2025 Latest Caselaw 1543 Cal/2

Citation : 2025 Latest Caselaw 1543 Cal/2
Judgement Date : 20 August, 2025

Calcutta High Court

Binoy Trading Company And Anr vs Tata Capital Financial Services ... on 20 August, 2025

Author: Shampa Sarkar
Bench: Shampa Sarkar
OC 128

                               ORDER SHEET
                              AO-COM/9/2025
                           IA NO:GA-COM/1/2025
                      IN THE HIGH COURT AT CALCUTTA
                           COMMERCIAL DIVISION
                               ORIGINAL SIDE


                   BINOY TRADING COMPANY AND ANR.
                                  VS
           TATA CAPITAL FINANCIAL SERVICES LIMITED AND ANR.




  BEFORE:
  The Hon'ble JUSTICE SHAMPA SARKAR
  Date: 20th August, 2025.

                                                                        Appearance:
                                                        Mr. Bratin Kumar Dey, Adv.
                                                          Ms. Anjana Banerjee, Adv.
                                                      Mr. Subhankar Banerjee, Adv.
                                                                  ...for the petitioner

                                                            Mr. Avishek Guha, Adv.
                                                       Mr. Ankush Majumder, Adv.
                                                     Mr. Adipta Kumar Pandit, Adv.
                                                              ...for the respondents

The Court:

1. The appeal arises out of an interim order dated November 22, 2025

passed by the learned arbitrator. The learned arbitrator, upon

considering the rival contentions of the parties and upon taking into

account the admitted position of extension of loan/credit facility by the

respondent to the appellant and default in repayment thereof, by an

interim order imposed a second charge on the personal property of the

petitioner being premises no.4A/1, Tangra, Second Lane, Kolkata - 700

046, P.S.- Entally, Ward No.58, Kolkata Municipal Corporation.
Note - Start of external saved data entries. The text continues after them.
Inductive mon_op :=
  | MSide (s' : G)            (* another operation *)
  | MCall (t : T)             (* a call of the waiting operation *)
  | MPass (k : nat) (v : V)   (* goroutine [k] takes the mutex *)
  | MWake (k : nat)           (* goroutine [k] comes out of [Wait] *)
  | MTime (now : Z)           (* time passes *)
  | MExpire (i : nat)         (* a timer expires *)
  | MCallback.                (* the function of an expired timer runs *)

Definition mon_do m (op : mon_op) : option monitored :=
  match op with
  | MSide s' => Some (m <| mo_state := s' |>)
  | MCall t => Some (m <| mo_threads := m.(mo_threads) ++ [Awake zeroDT t] |>)
  | MPass k v =>
      match m.(mo_threads) !! k with
      | Some (Awake d t) =>
          '(s', o) ← m_pass v m.(mo_state) t;
          let '(g, tm) :=
            match o with
            | inl t' => let '(d, tm) := arm d m.(mo_timers) (m_deadline s') in (Asleep (m_cond s') d t', tm)
            | inr r => let '(_, tm) := stop d m.(mo_timers) in (Returned r, tm)
            end in
          Some (m <| mo_state := s' |> <| mo_timers := tm |> <| mo_threads := <[k := g]> m.(mo_threads) |>)
      | _ => None
      end
  | MWake k =>
      match m.(mo_threads) !! k with
      | Some (Asleep seen d t) =>
          if bool_decide (seen = m_cond m.(mo_state)) then None else Some (m <| mo_threads := <[k := Awake d t]> m.(mo_threads) |>)
      | _ => None
      end
  | MTime now => if m.(mo_now) <=? now then Some (m <| mo_now := now |>) else None
  | MExpire i =>
      match m.(mo_timers).(tm_set) !! i with
      | Some deadline =>
          if deadline <=? m.(mo_now)
          then Some (m <| mo_timers := m.(mo_timers) <| tm_set := delete i m.(mo_timers).(tm_set) |> <| tm_due := S m.(mo_timers).(tm_due) |> |>)
          else None
      | None => None
      end
  | MCallback =>
      match m.(mo_timers).(tm_due) with
      | S n => Some (m <| mo_timers := m.(mo_timers) <| tm_due := n |> |> <| mo_state := m_wake m.(mo_state) |>)
      | O => None
      end
  end.
Definition mop_ok m (op : mon_op) : Prop :=
  match op with
  | MSide s' => m_side m.(mo_state) s'
  | MCall t => m_call t
  | MPass _ v => m_steady v m.(mo_state) m.(mo_now)
  | _ => True
  end.
Inductive mon_reach (s0 : G) (now0 : Z) : monitored → Prop :=
  | mr_start : mon_reach s0 now0 (mkMon s0 (mkTimers ∅ 0 0) now0 [])
  | mr_step m op m' : mon_reach s0 now0 m → mop_ok m op → mon_do m op = Some m' → mon_reach s0 now0 m'.

(** ** The invariant *)

(** the timer a goroutine has armed runs, or its time has come *)
Definition armed d tm (now : Z) : Prop :=
  d.(armedFor) ≠ 0 → (∃ i, d.(dt_timer) = Some i ∧ tm.(tm_set) !! i = Some d.(armedFor)) ∨ d.(armedFor) ≤ now.
(** one that sleeps has reason to; the timer for its deadline runs, or has
    expired and is about to broadcast *)
Definition asleep_ok s tm d t : Prop :=
  m_waits s t ∧ d.(armedFor) = m_deadline s ∧
  (m_deadline s ≠ 0 → (∃ i, d.(dt_timer) = Some i ∧ tm.(tm_set) !! i = Some (m_deadline s)) ∨ (0 < tm.(tm_due))%nat).
Definition thread_ok s tm (now : Z) g : Prop :=
  match g with
  | Asleep seen d t => m_call t ∧ armed d tm now ∧ (seen ≤ m_cond s)%nat ∧ (seen = m_cond s → asleep_ok s tm d t)
  | Awake d t => m_call t ∧ armed d tm now
  | Returned _ => True
  end.
Definition timer_of g : option nat := match g with Asleep _ d _ | Awake d _ => d.(dt_timer) | Returned _ => None end.
(** no two goroutines share a timer *)
Definition timers_ok tm (l : list goroutine) : Prop :=
  (∀ k g i, l !! k = Some g → timer_of g = Some i → (i < tm.(tm_next))%nat) ∧
  (∀ k k' g g' i, l !! k = Some g → l !! k' = Some g' → timer_of g = Some i → timer_of g' = Some i → k = k').
Record mon_ok m : Prop := mkMonOk {
  mk_inv : m_inv m.(mo_state);
  mk_threads k g : m.(mo_threads) !! k = Some g → thread_ok m.(mo_state) m.(mo_timers) m.(mo_now) g;
  mk_timers : timers_ok m.(mo_timers) m.(mo_threads);
}.

(** ** It is kept *)

(** another goroutine's timers are left alone *)
Lemma running_keep tm tm' (d : deadlineTimer) x : (∀ i, d.(dt_timer) = Some i → tm'.(tm_set) !! i = tm.(tm_set) !! i) →
  (∃ i, d.(dt_timer) = Some i ∧ tm.(tm_set) !! i = Some x) → ∃ i, d.(dt_timer) = Some i ∧ tm'.(tm_set) !! i = Some x.
Proof using. intros Hk (i & H1 & H2). exists i. split; [done|]. by rewrite Hk. Qed.
Lemma thread_keep s tm tm' now g : tm.(tm_due) = tm'.(tm_due) → (∀ i, timer_of g = Some i → tm'.(tm_set) !! i = tm.(tm_set) !! i) →
  thread_ok s tm now g → thread_ok s tm' now g.
Proof using.
  intros Hd Hk. assert (∀ d : deadlineTimer, dt_timer d = timer_of g → armed d tm now → armed d tm' now) as Ha.
  { intros d Hdt Ha Hz. destruct (Ha Hz) as [Hr|]; [left|by right]. eapply running_keep; [|exact Hr]. intros i Hi. apply Hk. congruence. }
  destruct g as [seen d t|d t|r]; cbn; [|intros [H1 H2]; split; [done|by apply Ha]|done].
  intros (H1 & H2 & H3 & H4). split_and!; [done|by apply Ha|done|]. intros Hs. destruct (H4 Hs) as (W & D & X).
  split_and!; [done|done|]. intros Hz. destruct (X Hz) as [Hr|]; [left|right; congruence]. by eapply running_keep.
Qed.
(** a goroutine that is not woken sees its reasons stay *)
Lemma thread_stirred s s' tm now g : stirred m_waits s s' → thread_ok s tm now g → thread_ok s' tm now g.
Proof using.
  intros [Hc Hk]. destruct g as [seen d t|d t|r]; cbn; [|done..]. intros (H1 & H2 & H3 & H4). split_and!; [done|done|lia|].
  intros Hs. assert (m_cond s' = m_cond s) as He by lia. destruct (H4 ltac:(lia)) as (W & D & X). destruct (Hk He t W) as [Hw Hd].
  unfold asleep_ok. rewrite Hd. split_and!; done.
Qed.
Lemma stirred_wake s : m_inv s → stirred m_waits s (m_wake s).
Proof using. intros Hi. destruct (ml_wake s Hi) as (_ & Hc & _). split; lia. Qed.

(** ** Arming and stopping *)
Lemma stop_spec d tm d' tm' : stop d tm = (d', tm') → d' = mkDT None d.(armedFor) ∧ tm'.(tm_next) = tm.(tm_next) ∧ tm'.(tm_due) = tm.(tm_due) ∧
  ∀ i, d.(dt_timer) ≠ Some i → tm'.(tm_set) !! i = tm.(tm_set) !! i.
Proof using.
  unfold stop. destruct d as [[i|] a]; cbn; intros [= <- <-]; [|done]. split_and!; [done..|]. intros j Hj. cbn. apply lookup_delete_ne. congruence.
Qed.
Lemma arm_spec d tm deadline d' tm' : arm d tm deadline = (d', tm') →
  d'.(armedFor) = deadline ∧ (tm.(tm_next) ≤ tm'.(tm_next))%nat ∧ tm'.(tm_due) = tm.(tm_due) ∧
  (∀ i, d.(dt_timer) ≠ Some i → (i < tm.(tm_next))%nat → tm'.(tm_set) !! i = tm.(tm_set) !! i) ∧
  (d' = d ∧ tm' = tm ∨ d'.(dt_timer) = None ∧ deadline = 0 ∨
    d'.(dt_timer) = Some tm.(tm_next) ∧ tm'.(tm_set) !! tm.(tm_next) = Some deadline ∧ (tm.(tm_next) < tm'.(tm_next))%nat).
Proof using.
  unfold arm. case_bool_decide as He; [intros [= <- <-]; split_and!; [done|lia|done|done|by left]|].
  destruct (stop d tm) as [d1 tm1] eqn:Hs. destruct (stop_spec _ _ _ _ Hs) as (-> & Hn & Hd & Hk). unfold time_IsZero.
  destruct (bool_decide_reflect (deadline = 0)) as [->|Hz]; cbn; intros [= <- <-].
  - split_and!; [done|cbn; lia|done|intros i Hi _; by apply Hk|right; by left].
  - rewrite Hn. split_and!; [done|cbn; lia|done| |right; right; split_and!; [done|by cbn; rewrite lookup_insert_eq|cbn; lia]].
    intros i Hi Hlt. cbn. rewrite lookup_insert_ne by lia. by apply Hk.
Qed.

Section keep.
Context (m : monitored) (Hm : mon_ok m).

(** a step of goroutine [k] that leaves the timers of the others alone *)
Lemma ok_thread s' tm' k g0 g' : m.(mo_threads) !! k = Some g0 → m_inv s' → stirred m_waits m.(mo_state) s' →
  tm'.(tm_due) = m.(mo_timers).(tm_due) → (m.(mo_timers).(tm_next) ≤ tm'.(tm_next))%nat →
  (∀ i, timer_of g0 ≠ Some i → (i < m.(mo_timers).(tm_next))%nat → tm'.(tm_set) !! i = m.(mo_timers).(tm_set) !! i) →
  (∀ i, timer_of g' = Some i → timer_of g0 = Some i ∨ i = m.(mo_timers).(tm_next) ∧ (i < tm'.(tm_next))%nat) →
  thread_ok s' tm' m.(mo_now) g' →
  mon_ok (m <| mo_state := s' |> <| mo_timers := tm' |> <| mo_threads := <[k := g']> m.(mo_threads) |>).
Proof using Hm.
  intros Hk Hi Hst Hdue Hn Hset Hown Hg. destruct Hm as [I Th [U1 U2]]. split; cbn; [done|..].
  - intros j g Hj. apply list_lookup_insert_Some in Hj as [(-> & <- & _)|[Hne Hj]]; [done|].
    eapply thread_keep; [by symmetry| |by eapply thread_stirred, Th]. intros i Hti. apply Hset; [|by eapply U1].
    intros H0. by destruct (Hne (U2 k j _ _ _ Hk Hj H0 Hti)).
  - assert (∀ j g i, <[k:=g']> m.(mo_threads) !! j = Some g → timer_of g = Some i →
      (j ≠ k ∧ m.(mo_threads) !! j = Some g ∧ (i < m.(mo_timers).(tm_next))%nat) ∨
      (j = k ∧ (timer_of g0 = Some i ∧ (i < m.(mo_timers).(tm_next))%nat ∨ i = m.(mo_timers).(tm_next) ∧ (i < tm'.(tm_next))%nat))) as Hcase.
    { intros j g i Hj Hti. apply list_lookup_insert_Some in Hj as [(-> & <- & _)|[Hne Hj]].
      - right. split; [done|]. destruct (Hown i Hti) as [H0|H0]; [left; split; [done|by eapply U1]|by right].
      - left. split_and!; [done|done|by eapply U1]. }
    split.
    + intros j g i Hj Hti. destruct (Hcase j g i Hj Hti) as [(_ & _ & ?)|(_ & [[_ ?]|[_ ?]])]; lia.
    + intros j j' g g1 i Hj Hj' Hti Hti'.
      destruct (Hcase j g i Hj Hti) as [(Hne & L1 & X1)|(-> & [[O1 X1]|[E1 X1]])], (Hcase j' g1 i Hj' Hti') as [(Hne' & L2 & X2)|(-> & [[O2 X2]|[? X2]])];
        try done; try lia; [by eapply U2|exfalso; eapply Hne, U2; eassumption|exfalso; eapply Hne', U2; eassumption].
Qed.
(** a step that leaves the goroutines where they are *)
Lemma ok_state s' : m_inv s' → stirred m_waits m.(mo_state) s' → mon_ok (m <| mo_state := s' |>).
Proof using Hm. intros Hi Hst. destruct Hm as [I Th U]. split; [done| |done]. intros k g Hk. by eapply thread_stirred, Th. Qed.
(** claims may be weakened, and what is covered anyway need not be claimed *)
Lemma ok_weaken (C C' : claims) c : cl_hand C = cl_hand C' → (∀ sid cum seqs, cl_ack C sid cum seqs → cl_ack C' sid cum seqs) →
  (∀ sid seq, cl_settled C sid seq → cl_settled C' sid seq ∨ aborted c.(cn_log) sid) → ok_with E (Cl:=C) c → ok_with E (Cl:=C') c.
Proof.
  intros Hh Ha Hs [(L & HL & Hk & [Hcv Hwt] & Hb) (s & D & Hx & Hst & HD) Ht]. split; [| |done].
  - exists L. split_and!; [done|done| |done]. split; [|unfold waited in *; by rewrite <- Hh]. intros sid x ft seq p H1 H2. destruct (Hcv sid x ft seq p H1 H2) as [?|[Hq|?]]; [by left| |by right; right].
    right. by apply Hs.
  - exists s, D. split_and!; [done|done|]. eapply Forall_impl; [exact HD|]. intros d (op & D1 & D2 & D3 & D4). exists op. split_and!; [done..|].
    destruct op; try done; by apply Ha.
Qed.
(** everything of stream [id] is settled besides *)
Definition also_settled (C : claims) (id : Z) : claims := mkClaims (cl_ack C) (λ sid seq, sid = id ∨ cl_settled C sid seq) (cl_hand C).
(** the requests [R] are in hand besides *)
Definition in_hand (C : claims) (R : list retransmitRequest) : claims := mkClaims (cl_ack C) (cl_settled C) (cl_hand C ++ R).
Lemma ok_in_hand_nil C c : ok_with E (Cl := in_hand C []) c ↔ ok_with E (Cl := C) c.
Proof. split; apply ok_weaken; try done; try (by left); cbn; by rewrite app_nil_r. Qed.
End claims.
Arguments ck_queue E {Cl} c _.
Arguments ck_wire E {Cl} c _.
Arguments ck_table E {Cl} c _.
Lemma conn_step_ok_with c op : ok c → op_ok c op → op_heeded c op → ∃ c', conn_step E c op = Some c' ∧ ok c'.
Proof using HE.
  intros Hc Hop Hh. pose proof (ck_table _ _ Hc) as Ht.
  assert (∀ sid st, cn_streams c !! sid = Some st → lanes_small cf st.(st_write)) as Hl by (intros sid st; apply (ti_lanes _ _ Ht)).
  destruct op as [| | |sid p|sid|sid code|sid plen|sid code|sid t|msgs|buf| | | | |sid seq|connID| | | |]; cbn [conn_step op_ok op_heeded] in *.
  - eexists. split; [done|]. by apply OpenStream_ok.
  - eexists. split; [done|]. by apply OpenStreamSync_ok.
  - eexists. split; [done|]. unfold AcceptStream. destruct (cn_closed c); [done|]. destruct (cn_acceptCh c); [done|]. ok_same Hc.
  - apply do_write_ok; [done|]. intros st Hst. specialize (Hop st Hst). unfold Write.
    pose proof (write_inv_intro E HE sid st c Hst Hc) as Hi.
    destruct (writeLoop_ok E HE sid (st_read st) (cn_streams c) (S (length p)) (st_write st) c p 0 Hi (Hl _ _ Hst) Hop ltac:(lia))
      as (w' & c' & o & H1 & H2 & H3).
    rewrite H1. cbn [mbind option_bind]. exists w', c'. split_and!; [done| |done|done].
    eapply proj1, writeLoop_serves; [exact HE|..|exact H1]; [by eapply Hl|by eapply seq_u32|done|lia].
  - apply do_write_ok; [done|]. intros st Hst. pose proof (write_inv_intro E HE sid st c Hst Hc) as Hi. unfold stream_Close.
    pose proof (CloseWrite_ok E HE sid (st_read st) (cn_streams c) (st_write st) c Hi (Hl _ _ Hst)) as H1.
    pose proof (proj1 (CloseWrite_serves E HE sid c (st_write st) (Hl _ _ Hst))) as H2.
    destruct (@CloseWrite _ (conn_path E) sid (st_write st) c) as [[w' c'] e]. destruct H1. by exists w', c'.
  - apply do_write_ok; [done|]. intros st Hst. pose proof (write_inv_intro E HE sid st c Hst Hc) as Hi. unfold CancelWrite.
    pose proof (abort_ok E HE sid (st_read st) (cn_streams c) (st_write st) c code Hi (Hl _ _ Hst)) as H1.
    pose proof (proj1 (abort_serves E HE sid c (st_write st) code (Hl _ _ Hst))) as H2.
    destruct (@abortWriteLocked _ (conn_path E) sid (st_write st) c code true) as [w' c']. destruct H1. by exists w', c'.
  - by apply do_read_ok.
  - by apply do_read_ok.
  - unfold on_stream. destruct (cn_streams c !! sid) as [st|] eqn:Hst; [|by eauto]. eexists. split; [done|].
    unfold SetDeadline. eapply (ok_write E); [exact Hst|exact (Hl _ _ Hst)|done..].
  - unfold readBatch. destruct (cn_closed c); [by eauto|]. destruct (readMessages_total E c msgs Hop) as [c1 H1]. rewrite H1.
    cbn [mbind option_bind]. destruct Hh as [Hh Hf]. specialize (Hf c1 H1). apply (readMessages_ok_with _ _ _ Hc Hop Hh) in H1.
    destruct (flushPendingAcksLocked_total E c1) as [c2 H2]. exists c2. split; [done|]. by eapply flushPendingAcksLocked_ok.
  - unfold handleDatagramAndFlush. destruct (cn_closed c); [by eauto|]. destruct (handleDatagramLocked_total E c buf Hop) as [c1 H1].
    rewrite H1. cbn [mbind option_bind]. destruct Hh as [Hh Hf]. specialize (Hf c1 H1). apply (handleDatagramLocked_ok_with _ _ _ Hc Hop Hh) in H1.
    destruct (flushPendingAcksLocked_total E c1) as [c2 H2]. exists c2. split; [done|]. by eapply flushPendingAcksLocked_ok.
  - destruct (serviceResends_total E c (ti_head _ _ Ht)) as (c1 & q & H1). rewrite H1. cbn [mbind option_bind].
    eexists. split; [done|]. by eapply serviceResends_ok.
  - eexists. split; [done|]. ok_same Hc.
  - by apply retransmitTick_ok.
  - eexists. split; [done|]. unfold keepAliveTick. case_test; [ok_same Hc|]. apply SendPing_ok. ok_same Hc.
  - eexists. split; [done|]. by apply SendPing_ok.
  - eexists. split; [done|]. by apply (tx_op_ok E HE (TxHandshake connID)).
  - eexists. split; [done|]. apply control_ok; [set_solver|done].
  - eexists. split; [done|]. unfold Close_begin. ok_same Hc.
  - eexists. split; [done|]. apply control_ok; [set_solver|done].
  - eexists. split; [done|]. by apply Close_fence_ok.
Qed.
(** two ends that agree on what a frame looks like *)
Record compatible (Ea Eb : cenv) : Prop := mkCompatible {
  co_a : env_ok Ea;
  co_b : env_ok Eb;
  co_payload : maxPayload (tx_cfg Ea.(ce_tx)) = maxPayload (tx_cfg Eb.(ce_tx));
  co_fec : fecGroup (tx_cfg Ea.(ce_tx)) = fecGroup (tx_cfg Eb.(ce_tx));
  co_small : maxPayload (tx_cfg Ea.(ce_tx)) < 2 ^ 16;     (* parity frames have 16 bits for lengths *)
}.

Section link.
Context (Ea Eb : cenv) (Hco : compatible Ea Eb) (L : list sent) (HL : stream_sent Ea L).
#[local] Abbreviation cfa := (tx_cfg (ce_tx Ea)).
#[local] Abbreviation cfb := (tx_cfg (ce_tx Eb)).

Lemma sent_ok_a : sent_ok (base_env Ea) L (concat (payloads L)).
Proof using HL Hco.
  destruct HL as [Hg [w Hw]]. destruct (base_cfg Ea (co_a _ _ Hco)). by eapply send_inv_sent_ok.
Qed.
Lemma dataCap_eq : dataCap cfa = dataCap cfb.
Proof using Hco. unfold dataCap. by rewrite (co_payload _ _ Hco), (co_fec _ _ Hco). Qed.
Lemma sender_ok_b : sender_ok (base_env Eb) (payloads L).
Proof using HL Hco.
  destruct (sk_sender _ _ _ sent_ok_a) as [_ A2 A3 _]. destruct (base_cfg Eb (co_b _ _ Hco)) as [B1 B2]. split; try done.
  change (cfg (base_env Ea)) with cfa in A3. rewrite dataCap_eq in A3. exact A3.
Qed.
Lemma parity_ok_b row base count xl data : parity_ok (base_env Ea) (payloads L) (stride_of (base_env Ea) row) base count xl data →
  parity_ok (base_env Eb) (payloads L) (stride_of (base_env Eb) row) base count xl data.
Proof using Hco.
  unfold stride_of. change (cfg (base_env Ea)) with cfa. change (cfg (base_env Eb)) with cfb. rewrite (co_fec _ _ Hco).
  intros [A1 A2 A3 A4 A5 A6 A7 A8]. change (cfg (base_env Ea)) with cfa in *. rewrite (co_fec _ _ Hco) in *. by split.
Qed.

(** a reliable frame is the FIN or a RESET, not both *)
Lemma reliable_types ft sq p : SentReliable ft sq p ∈ L → ft = frameStreamFIN ∨ ft = frameStreamReset ∧ ¬ has_fin L.
Proof using HL.
  destruct HL as [_ [w [Hw _]]]. destruct (wi_end _ _ _ _ Hw) as [Hn|(L1 & ft1 & p1 & -> & Hn & Hft)]; rewrite Forall_forall in Hn; intros Hin.
  { by apply Hn in Hin. }
  assert (∀ ft' sq' p', SentReliable ft' sq' p' ∈ L1 ++ [SentReliable ft1 (u32 (Zlen (frames L1))) p1] → ft' = ft1) as Hone.
  { intros ft' sq' p' [Hx|Hx%list_elem_of_singleton]%elem_of_app; [by apply Hn in Hx|]. by injection Hx. }
  rewrite (Hone _ _ _ Hin). destruct Hft as [[-> _]|[-> _]]; [by left|right]. split; [done|]. intros (sq' & p' & Hf). by apply Hone in Hf.
Qed.

(** ** Parity metadata *)
Lemma fec_meta_fields count xl : 0 ≤ count < 2 ^ 16 → 0 ≤ xl < 2 ^ 16 →
  Z.shiftr (u32 (fec_meta count xl)) 16 = count ∧ Z.land (u32 (fec_meta count xl)) 65535 = xl.
Proof using.
  intros Hc Hx. assert (fec_meta count xl = Z.lor (Z.shiftl count 16) xl) as ->.
  { unfold fec_meta. rewrite (u32_id count), (u32_id xl) by (unfold is_u32; lia). rewrite u32_id; [done|].
    rewrite Z.shiftl_mul_pow2 by lia. unfold is_u32. lia. }
  assert (u32 (Z.lor (Z.shiftl count 16) xl) = Z.lor (Z.shiftl count 16) xl) as ->.
  { apply u32_id. assert (Z.lor (Z.shiftl count 16) xl = Z.lxor (Z.shiftl count 16) xl) as ->.
    - apply Z.bits_inj'. intros n Hn. rewrite Z.lor_spec, Z.lxor_spec. destruct (decide (n < 16)).
      + rewrite Z.shiftl_spec_low by lia. by destruct (Z.testbit xl n).
      + rewrite (Z.bits_above_log2 xl n); [by destruct (Z.testbit _ n)|lia|].
        destruct (decide (xl = 0)) as [->|]; [change (Z.log2 0) with 0; lia|]. assert (Z.log2 xl < 16); [apply Z.log2_lt_pow2; lia|lia].
    - rewrite Z.shiftl_mul_pow2 by lia. apply lxor_u32; unfold is_u32; lia. }
  split.
  - rewrite Z.shiftr_lor, Z.shiftr_shiftl_l by lia. rewrite Z.sub_diag, Z.shiftl_0_r, (Z.shiftr_div_pow2 xl) by lia. rewrite Z.div_small by lia. apply Z.lor_0_r.
  - change 65535 with (Z.ones 16). rewrite Z.land_lor_distr_l, !Z.land_ones by lia. rewrite Z.shiftl_mul_pow2, Z.mod_mul, (Z.mod_small xl) by lia. done.
Qed.

Section heard.
Context (log : list (Z * sent)) (Hu : ∀ sid x, (sid, x) ∈ log → is_u32 sid).
Context (sid : Z) (HsL : ∀ x, (sid, x) ∈ log → x ∈ L).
2. Mr. Dey, learned advocate for the petitioner submits that the IDFC

First Bank Limited had a first charge on the property and the said

bank should have been impleaded in the proceeding, before any order

attaching the property could be passed. The learned Arbitrator

considered such prayer but rejected the same with reasons. It was held

that the bank was neither a necessary nor a proper party. The bank

was not a signatory to the agreement between the parties, and the

learned Arbitrator did not have jurisdiction to decide any issue between

the appellants and the bank. The loan agreement was executed

between the respondents and the claimant. The adjudication before

the learned tribunal was restricted to the disputes arising out of the

loan agreement and as such, adding the bank would be beyond the

scope of the reference.

3. This point is taken up for consideration. Under Section 2(1)(h) of the

Arbitration and Conciliation Act, 'party' was defined as, party to an

arbitration agreement. By judicial pronouncements, the definition of

party has been expanded to include such parties, who either expressly

or by their conduct seek to be bound by the underlying contract or the

arbitration agreement, meaning thereby, parties intrinsically or

intricately connected with the contract, even if they are non-signatories

to the contract. In the instant case, the IDFC First Bank Limited has a

claim against the appellants and the bank enjoys a charge on the

property. Neither is the bank intrinsically connected with the subject

agreement nor has the petitioner been able to demonstrate that the

bank is in any way bound by the arbitration clause.

4. Thus, I do not find any reason to interfere with the order on such

finding of the learned Arbitrator that, the IDFC First Bank Limited is

neither a necessary nor a property to the proceeding. The learned

Arbitrator took into consideration the claim of the bank and protected

the same.

5. With regard to the second point raised by Mr. Dey that the order of the

learned tribunal amounts to an attachment before judgment, which

was not permissible in law, I am of the view that the rigours of Order

38 Rule 5 of the Code of Civil Procedure may not be strictly applicable

in proceedings under the Arbitration and Conciliation Act. The said Act

is a special statute, providing an alternative dispute redressal

mechanism for settlement of disputes arising out of commercial

transactions. The act has been promulgated for quick and speedy

redressal of disputes by a private tribunal chosen by the parties.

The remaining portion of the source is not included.